Just as no vaccine makers developed and distributed a modified COVID-19 vaccine targeting the Delta variant, none have done so for the new variant, Omicron, either. Instead, the approach appears to be pushing for booster shots of the original vaccines, which in laboratory tests appears to be effective against Omicron and other variants. 

One technical reason vaccine makers are hesitant is what immunologists call “original antigenic sin.” A less biblical term is “imprinting,” and was first recognized in older people and the flu vaccines. Different strains of the flu dominate in different years and each one evolves quickly. As a result, drug companies make an educated guess each year on the right version of the 20 known flu viruses to include in the annual vaccine. 

Imprinting is that no matter which vaccine design, individuals create the most potent and durable antibodies against the flu strains they were first exposed to as children. So immunologists and vaccine makers have concerns that this could happen with COVID-19 vaccines — that although it’s relatively easy and quick to modify a vaccine, particularly the mRNA vaccines by Pfizer-BioNTech and Moderna, it’s not as clear if immune systems could adapt well to the new instructions in the modified vaccines.
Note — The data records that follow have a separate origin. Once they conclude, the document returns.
Definition tls_do_uncompress (j : nat) : ST RL unit := fun rl =>
  let '(c, x) := match rec_comp (rrec_at j rl) with
                 | Some c => (Some c, env rl)
                 | None => match rl_malloc (env rl) SSL3_RT_MAX_ENCRYPTED_LENGTH with
                           | (Some (c, _), x) => (Some c, x)
                           | (None, x) => (None, x)
                           end
                 end in
  let rl := set_env x rl in
  match c with
  | None => (Fail, rl)
  | Some c =>
      let r := rrec_at j rl in
      match ptr_bytes rl r (rec_data r) 0 (rec_length r) with
      | None => (Fault, rl)
      | Some src =>
          let '(out, x) := expand_block (env rl) src SSL3_RT_MAX_PLAIN_LENGTH in
          let rl := set_env x rl in
          let put (f : TLS_RL_RECORD -> TLS_RL_RECORD) := upd_rrec j f rl in
          match out with
          | None => (Fail, put (fun r => mkTLS_RL_RECORD (rec_version r) (rec_type r) (rec_length r) (orig_len r)
                      (rec_off r) (rec_data r) (rec_input r) (Some c) (rec_epoch r) (rec_seq_num r)))
          | Some out =>
              match mem_write c 0 out with
              | None => (Fault, rl)
              | Some c =>
                  (Ok tt, put (fun r => mkTLS_RL_RECORD (rec_version r) (rec_type r) (Z.of_nat (length out))
                     (orig_len r) (rec_off r) RComp (rec_input r) (Some c) (rec_epoch r) (rec_seq_num r)))
              end
          end
      end
  end.
End ReadBuffer.
Lemma read_series_stream_witness :
  rb_wf (rbuf sample_layer) /\
  exists code bs rl', read_series [(5, 16); (2, 2)] sample_layer = (Ok (code, bs), rl') /\ rb_wf (rbuf rl') /\
    (exists got, reads_all (prev sample_layer, bio sample_layer) got (prev rl', bio rl') /\
       avail (rbuf sample_layer) ++ got = bs ++ avail (rbuf rl')) /\
    (code = OSSL_RECORD_RETURN_SUCCESS \/ code <= OSSL_RECORD_RETURN_RETRY) /\
    (code = OSSL_RECORD_RETURN_SUCCESS -> isdtls sample_layer = false ->
     Z.of_nat (length bs) = foldr (fun r acc => fst r + acc) 0 [(5, 16); (2, 2)]).
Proof.
  assert (Hwf : rb_wf (rbuf sample_layer)).
  { split_and!; [done|by vm_compute|by vm_compute| |by left].
    apply Forall_replicate. unfold is_byte. lia. }
  split; [exact Hwf|]. apply (read_series_stream [(5, 16); (2, 2)] sample_layer); [|exact Hwf|done].
  repeat constructor.
Defined.

(** What the witness reads. *)
Lemma sample_series : fst (read_series [(5, 16); (2, 2)] sample_layer)
  = Ok (OSSL_RECORD_RETURN_SUCCESS, [1; 2; 3; 4; 5; 6; 7]).
Proof. by vm_compute. Qed.
(* ===== verification/DtlsReader.v ===== *)
(** * The DTLS record layer: the reading loop

    [dtls_get_more_records] of DtlsRecord.v stays inside its buffers, comes to an
    end, and hands out no sequence number twice. *)

From stdpp Require Import prelude list.
From Stdlib Require Import ZArith Lia.
From S2P Require Import Prelude PQueue RecordTypes RecordRead DtlsRecord DtlsReplay.

Local Open Scope Z_scope.
Local Open Scope st_scope.

Section Reader.
Context {B X : Type} `{!BIO B, !BIOOk B} `{!record_functions B X}.
Local Abbreviation RL := (OSSL_RECORD_LAYER B X).

(** ** What is relied on *)

(** The record's data is where its pointer says. *)
Definition data_ok (rl : RL) : Prop :=
  is_Some (ptr_bytes rl (rr rl) (rec_data (rr rl)) 0 (rec_length (rr rl))).

(** The buffer for decompressed data is large enough. *)
Definition comp_ok (r : TLS_RL_RECORD) : Prop :=
  match rec_comp r with Some c => SSL3_RT_MAX_PLAIN_LENGTH <= Z.of_nat (length c) | None => True end.

(** The record's bytes are at hand. *)
Record ready (rl : RL) : Prop := {
  rd_dtls : isdtls rl = true;
  rd_rbuf : rb_wf (rbuf rl);
  rd_buf : buf (rbuf rl) <> None;
  rd_rrec : rrec rl <> [];
  rd_comp : comp_ok (rr rl);
  rd_length : 0 <= rec_length (rr rl);
  rd_data : data_ok rl
}.

(** Deciphering and authenticating work in the record's bytes and on its length
    and pointers, and can raise an alert. *)
Definition crypt_keeps (rl rl' : RL) : Prop :=
  exists mem mem' r' x' a',
    buf (rbuf rl) = Some mem /\ length mem' = length mem /\ Forall is_byte mem'
    /\ rl' = set_alert a' (set_env x' (upd_rr (fun _ => r') (set_rbuf (with_mem mem' (rbuf rl)) rl)))
    /\ rec_seq_num r' = rec_seq_num (rr rl) /\ rec_epoch r' = rec_epoch (rr rl) /\ rec_comp r' = rec_comp (rr rl)
    /\ 0 <= rec_length r'.

Class record_functions_ok : Prop := {
  malloc_ok x n d a x' : 0 <= n -> rl_malloc x n = (Some (d, a), x') ->
    Z.of_nat (length d) = n /\ Forall is_byte d;
  expand_ok x src n out x' : expand_block x src n = (Some out, x') -> Z.of_nat (length out) <= n;
  cipher_ok mac_size rl : ready rl ->
    exists e macs rl', rl_cipher 1 mac_size rl = (Ok (e, macs), rl') /\ crypt_keeps rl rl' /\ (e <> 0 -> data_ok rl');
  mac_ok rl : ready rl ->
    exists i md rl', rl_mac 0 rl = (Ok (i, md), rl') /\ crypt_keeps rl rl' /\ data_ok rl'
}.
Context `{!record_functions_ok}.

(** ** The invariant *)

Record dtls_inv (rl : RL) : Prop := {
  di_dtls : isdtls rl = true;
  di_rbuf : rb_wf (rbuf rl);
  di_sizes : 0 <= max_frag_len rl < 2 ^ 32 /\ 0 <= max_pipelines rl <= 32 /\ 0 <= default_len (rbuf rl) < 2 ^ 40;
  di_seq : seq_ok (sequence rl);
  di_rrec : rrec rl <> [];
  di_comp : comp_ok (rr rl);
  di_processed : processed_rcds rl = [];
  di_packet : rstate rl = SSL_ST_READ_BODY -> DTLS1_RT_HEADER_LENGTH <= packet_length rl ->
    packet_at rl /\ 0 <= rec_length (rr rl)
}.

(** What the handling of one record leaves alone. *)
Definition fixed (rl : RL) :=
  (isdtls rl, max_frag_len rl, max_pipelines rl, processed_rcds rl, sequence rl, rstate rl,
   (prev rl, bio rl, bitmap rl, next_bitmap rl, num_recs rl, curr_rec rl, num_released rl, epoch rl),
   (default_len (rbuf rl), left (rbuf rl), buf_addr (rbuf rl), len (rbuf rl), offset (rbuf rl)),
   (rec_seq_num (rr rl), rec_epoch (rr rl))).

Record kept (rl rl' : RL) : Prop := {
  k_fixed : fixed rl' = fixed rl;
  k_rrec : rrec rl <> [] -> rrec rl' <> [];
  k_buf : buf (rbuf rl) <> None -> buf (rbuf rl') <> None;
  k_rbuf : rb_wf (rbuf rl) -> rb_wf (rbuf rl');
  k_comp : comp_ok (rr rl) -> comp_ok (rr rl')
}.

Lemma kept_refl rl : kept rl rl.
Proof. by split. Qed.

Lemma kept_trans rl1 rl2 rl3 : kept rl1 rl2 -> kept rl2 rl3 -> kept rl1 rl3.
Proof. intros [F1 A1 B1 C1 D1] [F2 A2 B2 C2 D2]. split; [congruence|auto..]. Qed.

Lemma rr_upd f (rl : RL) : rrec rl <> [] -> rr (upd_rr f rl) = f (rr rl).
Proof. intros Hne. unfold rr, rrec_at, upd_rr, upd_rrec. simpl. by destruct (rrec rl). Qed.

Lemma rrec_upd f (rl : RL) : rrec rl <> [] -> rrec (upd_rr f rl) <> [].
Proof. intros Hne. unfold upd_rr, upd_rrec. simpl. by destruct (rrec rl). Qed.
It’s possible that the immune system would primarily continue to create copies of the antibodies they were originally “programmed” to produce after their first infection or vaccination.

So far, the data suggests that won’t be a problem with SARS-CoV-2.

McMaster University Starts Clinical Trial for Inhaled COVID-19 Vaccines

McMaster University researchers are initiating clinical trials for two inhaled COVID-19 vaccines that are specifically designed to fight variants of concern (VOC). The vaccines include next-generation aerosol technology to target the lungs and upper airways.

“We’ve developed a COVID vaccine that contains three of the proteins of COVID-19,” said Fiona Small, a microbiologist at McMaster. “The novel part of our vaccine is not only the part around the development of the vaccine cells, but the administration of it. That’s probably the most exciting part. Instead of giving the vaccine by intramuscular injection, we’re giving that by an aerosol inhalation directly into the lungs using a small jet nebulizer that is very comfortable to administer.”

The Phase I trial will evaluate the vaccine's safety in people who previously received two doses of either the Pfizer-BioNTech or Moderna vaccines.

German and UK Researchers Successfully Tested New Approach to Treating COVID-19

Researchers at the University of Frankfurt in Germany and the University of Kent in the UK conducted preclinical testing on compounds that inhibit a newly discovered metabolic pathway in SARS-CoV-2, the virus that causes COVID-19. The compound is benfo-oxythiamine and inhibits a pathway called pentose-phosphate. The pentose-phosphate pathway is key for the propagation of the COVID-19 virus in human cells. The general concept is that although you might become infected with the virus, the drug would prevent the virus from replicating.

Ribose-5-phosphate is a building block needed to form new RNA or DNA. SARS-CoV-2 modifies the sugar metabolism of the infected cell to efficiently manufacture ribose-5-phosphate. An infected cell can only create new viruses if ribose-5-phosphate is present. So by inhibiting that building block’s production, the viruses can’t replicate.

One of the potential positive aspects of this approach is that it is not dependent upon gene sequences and mutations of the virus. It is, instead, directed against all types of viruses, including non-coronaviruses, potentially.